### TASK DESCRIPTION
All that should come back is the lines of the data below from the one containing "first [ eapply" to the one containing "- apply NoDup_app.", inclusive, exactly as they stand.

Stored data
◇ ◇ ◇

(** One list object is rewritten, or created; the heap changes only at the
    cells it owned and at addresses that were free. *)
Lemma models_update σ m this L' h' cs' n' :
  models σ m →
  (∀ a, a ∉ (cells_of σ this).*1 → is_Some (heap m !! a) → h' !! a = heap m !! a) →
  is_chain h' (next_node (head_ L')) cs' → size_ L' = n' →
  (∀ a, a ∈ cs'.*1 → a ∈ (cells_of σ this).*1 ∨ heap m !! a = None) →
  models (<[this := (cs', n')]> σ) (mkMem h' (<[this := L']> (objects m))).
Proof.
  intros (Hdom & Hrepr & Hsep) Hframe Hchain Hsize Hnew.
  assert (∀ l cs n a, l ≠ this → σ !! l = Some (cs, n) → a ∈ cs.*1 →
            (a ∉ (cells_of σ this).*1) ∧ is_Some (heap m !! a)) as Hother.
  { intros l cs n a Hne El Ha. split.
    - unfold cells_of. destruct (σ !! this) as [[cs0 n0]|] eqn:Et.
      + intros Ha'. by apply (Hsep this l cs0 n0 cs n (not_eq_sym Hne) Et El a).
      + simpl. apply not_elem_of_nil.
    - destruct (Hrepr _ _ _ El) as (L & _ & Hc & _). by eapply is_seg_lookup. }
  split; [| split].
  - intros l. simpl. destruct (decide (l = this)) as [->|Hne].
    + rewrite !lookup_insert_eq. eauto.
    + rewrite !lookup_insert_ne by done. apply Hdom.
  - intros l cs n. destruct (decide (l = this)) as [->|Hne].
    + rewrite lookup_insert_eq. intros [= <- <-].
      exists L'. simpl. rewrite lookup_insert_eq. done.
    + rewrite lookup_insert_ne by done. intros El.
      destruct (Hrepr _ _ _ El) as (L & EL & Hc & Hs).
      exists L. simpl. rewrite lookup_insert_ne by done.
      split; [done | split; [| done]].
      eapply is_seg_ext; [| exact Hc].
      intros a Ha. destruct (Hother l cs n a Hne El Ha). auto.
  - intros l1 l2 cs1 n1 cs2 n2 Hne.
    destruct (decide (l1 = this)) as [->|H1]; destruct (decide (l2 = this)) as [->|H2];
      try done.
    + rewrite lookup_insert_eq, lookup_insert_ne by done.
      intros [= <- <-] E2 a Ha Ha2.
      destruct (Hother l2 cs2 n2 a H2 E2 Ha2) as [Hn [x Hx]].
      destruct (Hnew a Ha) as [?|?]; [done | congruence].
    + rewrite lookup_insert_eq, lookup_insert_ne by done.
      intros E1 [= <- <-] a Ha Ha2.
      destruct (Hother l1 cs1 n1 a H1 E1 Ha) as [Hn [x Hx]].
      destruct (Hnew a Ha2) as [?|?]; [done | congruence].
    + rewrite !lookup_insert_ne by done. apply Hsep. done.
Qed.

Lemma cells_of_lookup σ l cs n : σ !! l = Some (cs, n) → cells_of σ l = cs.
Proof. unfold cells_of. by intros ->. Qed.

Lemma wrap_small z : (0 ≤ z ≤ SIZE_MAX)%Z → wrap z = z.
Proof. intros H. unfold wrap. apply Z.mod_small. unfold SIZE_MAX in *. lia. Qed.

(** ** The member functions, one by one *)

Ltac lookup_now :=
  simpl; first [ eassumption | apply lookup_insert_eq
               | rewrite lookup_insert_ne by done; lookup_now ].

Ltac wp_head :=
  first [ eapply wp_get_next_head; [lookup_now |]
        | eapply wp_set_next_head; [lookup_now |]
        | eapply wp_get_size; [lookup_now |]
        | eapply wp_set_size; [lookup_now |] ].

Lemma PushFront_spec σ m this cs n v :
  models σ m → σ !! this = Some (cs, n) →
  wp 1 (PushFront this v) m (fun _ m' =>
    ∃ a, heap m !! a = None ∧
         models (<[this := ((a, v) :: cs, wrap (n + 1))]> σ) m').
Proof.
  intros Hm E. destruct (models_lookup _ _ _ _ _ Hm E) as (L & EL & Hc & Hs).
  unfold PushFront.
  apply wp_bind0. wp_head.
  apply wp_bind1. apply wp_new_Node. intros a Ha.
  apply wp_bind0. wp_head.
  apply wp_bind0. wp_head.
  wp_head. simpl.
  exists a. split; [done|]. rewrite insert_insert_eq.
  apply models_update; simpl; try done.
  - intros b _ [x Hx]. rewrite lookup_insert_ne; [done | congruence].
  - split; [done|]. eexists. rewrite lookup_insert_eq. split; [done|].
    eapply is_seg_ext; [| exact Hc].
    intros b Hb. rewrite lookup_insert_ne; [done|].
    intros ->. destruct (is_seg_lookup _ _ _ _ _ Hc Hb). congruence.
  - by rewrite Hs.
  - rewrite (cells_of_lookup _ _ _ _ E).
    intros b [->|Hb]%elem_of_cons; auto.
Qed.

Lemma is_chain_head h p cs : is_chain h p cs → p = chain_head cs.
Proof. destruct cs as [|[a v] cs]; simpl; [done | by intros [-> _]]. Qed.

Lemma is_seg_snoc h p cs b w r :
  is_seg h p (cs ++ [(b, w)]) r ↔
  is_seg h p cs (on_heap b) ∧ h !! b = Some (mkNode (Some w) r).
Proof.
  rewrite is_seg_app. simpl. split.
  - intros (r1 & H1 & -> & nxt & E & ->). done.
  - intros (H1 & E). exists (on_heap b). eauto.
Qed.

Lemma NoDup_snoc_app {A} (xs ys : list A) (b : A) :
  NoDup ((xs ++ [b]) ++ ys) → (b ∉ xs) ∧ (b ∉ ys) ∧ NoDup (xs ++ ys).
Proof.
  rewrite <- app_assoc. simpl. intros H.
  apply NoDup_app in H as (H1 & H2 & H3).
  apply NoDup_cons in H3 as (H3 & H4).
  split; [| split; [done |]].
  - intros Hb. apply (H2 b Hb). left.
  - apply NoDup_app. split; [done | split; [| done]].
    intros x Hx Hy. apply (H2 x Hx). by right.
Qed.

◇ ◇ ◇

### RESPONSE
  first [ eapply wp_get_next_head; [lookup_now |]
        | eapply wp_set_next_head; [lookup_now |]
        | eapply wp_get_size; [lookup_now |]
        | eapply wp_set_size; [lookup_now |] ].

Lemma PushFront_spec σ m this cs n v :
  models σ m → σ !! this = Some (cs, n) →
  wp 1 (PushFront this v) m (fun _ m' =>
    ∃ a, heap m !! a = None ∧
         models (<[this := ((a, v) :: cs, wrap (n + 1))]> σ) m').
Proof.
  intros Hm E. destruct (models_lookup _ _ _ _ _ Hm E) as (L & EL & Hc & Hs).
  unfold PushFront.
  apply wp_bind0. wp_head.
  apply wp_bind1. apply wp_new_Node. intros a Ha.
  apply wp_bind0. wp_head.
  apply wp_bind0. wp_head.
  wp_head. simpl.
  exists a. split; [done|]. rewrite insert_insert_eq.
  apply models_update; simpl; try done.
  - intros b _ [x Hx]. rewrite lookup_insert_ne; [done | congruence].
  - split; [done|]. eexists. rewrite lookup_insert_eq. split; [done|].
    eapply is_seg_ext; [| exact Hc].
    intros b Hb. rewrite lookup_insert_ne; [done|].
    intros ->. destruct (is_seg_lookup _ _ _ _ _ Hc Hb). congruence.
  - by rewrite Hs.
  - rewrite (cells_of_lookup _ _ _ _ E).
    intros b [->|Hb]%elem_of_cons; auto.
Qed.

Lemma is_chain_head h p cs : is_chain h p cs → p = chain_head cs.
Proof. destruct cs as [|[a v] cs]; simpl; [done | by intros [-> _]]. Qed.

Lemma is_seg_snoc h p cs b w r :
  is_seg h p (cs ++ [(b, w)]) r ↔
  is_seg h p cs (on_heap b) ∧ h !! b = Some (mkNode (Some w) r).
Proof.
  rewrite is_seg_app. simpl. split.
  - intros (r1 & H1 & -> & nxt & E & ->). done.
  - intros (H1 & E). exists (on_heap b). eauto.
Qed.

Lemma NoDup_snoc_app {A} (xs ys : list A) (b : A) :
  NoDup ((xs ++ [b]) ++ ys) → (b ∉ xs) ∧ (b ∉ ys) ∧ NoDup (xs ++ ys).
Proof.
  rewrite <- app_assoc. simpl. intros H.
  apply NoDup_app in H as (H1 & H2 & H3).
  apply NoDup_cons in H3 as (H3 & H4).
  split; [| split; [done |]].
  - intros Hb. apply (H2 b Hb). left.
  - apply NoDup_app. split; [done | split; [| done]].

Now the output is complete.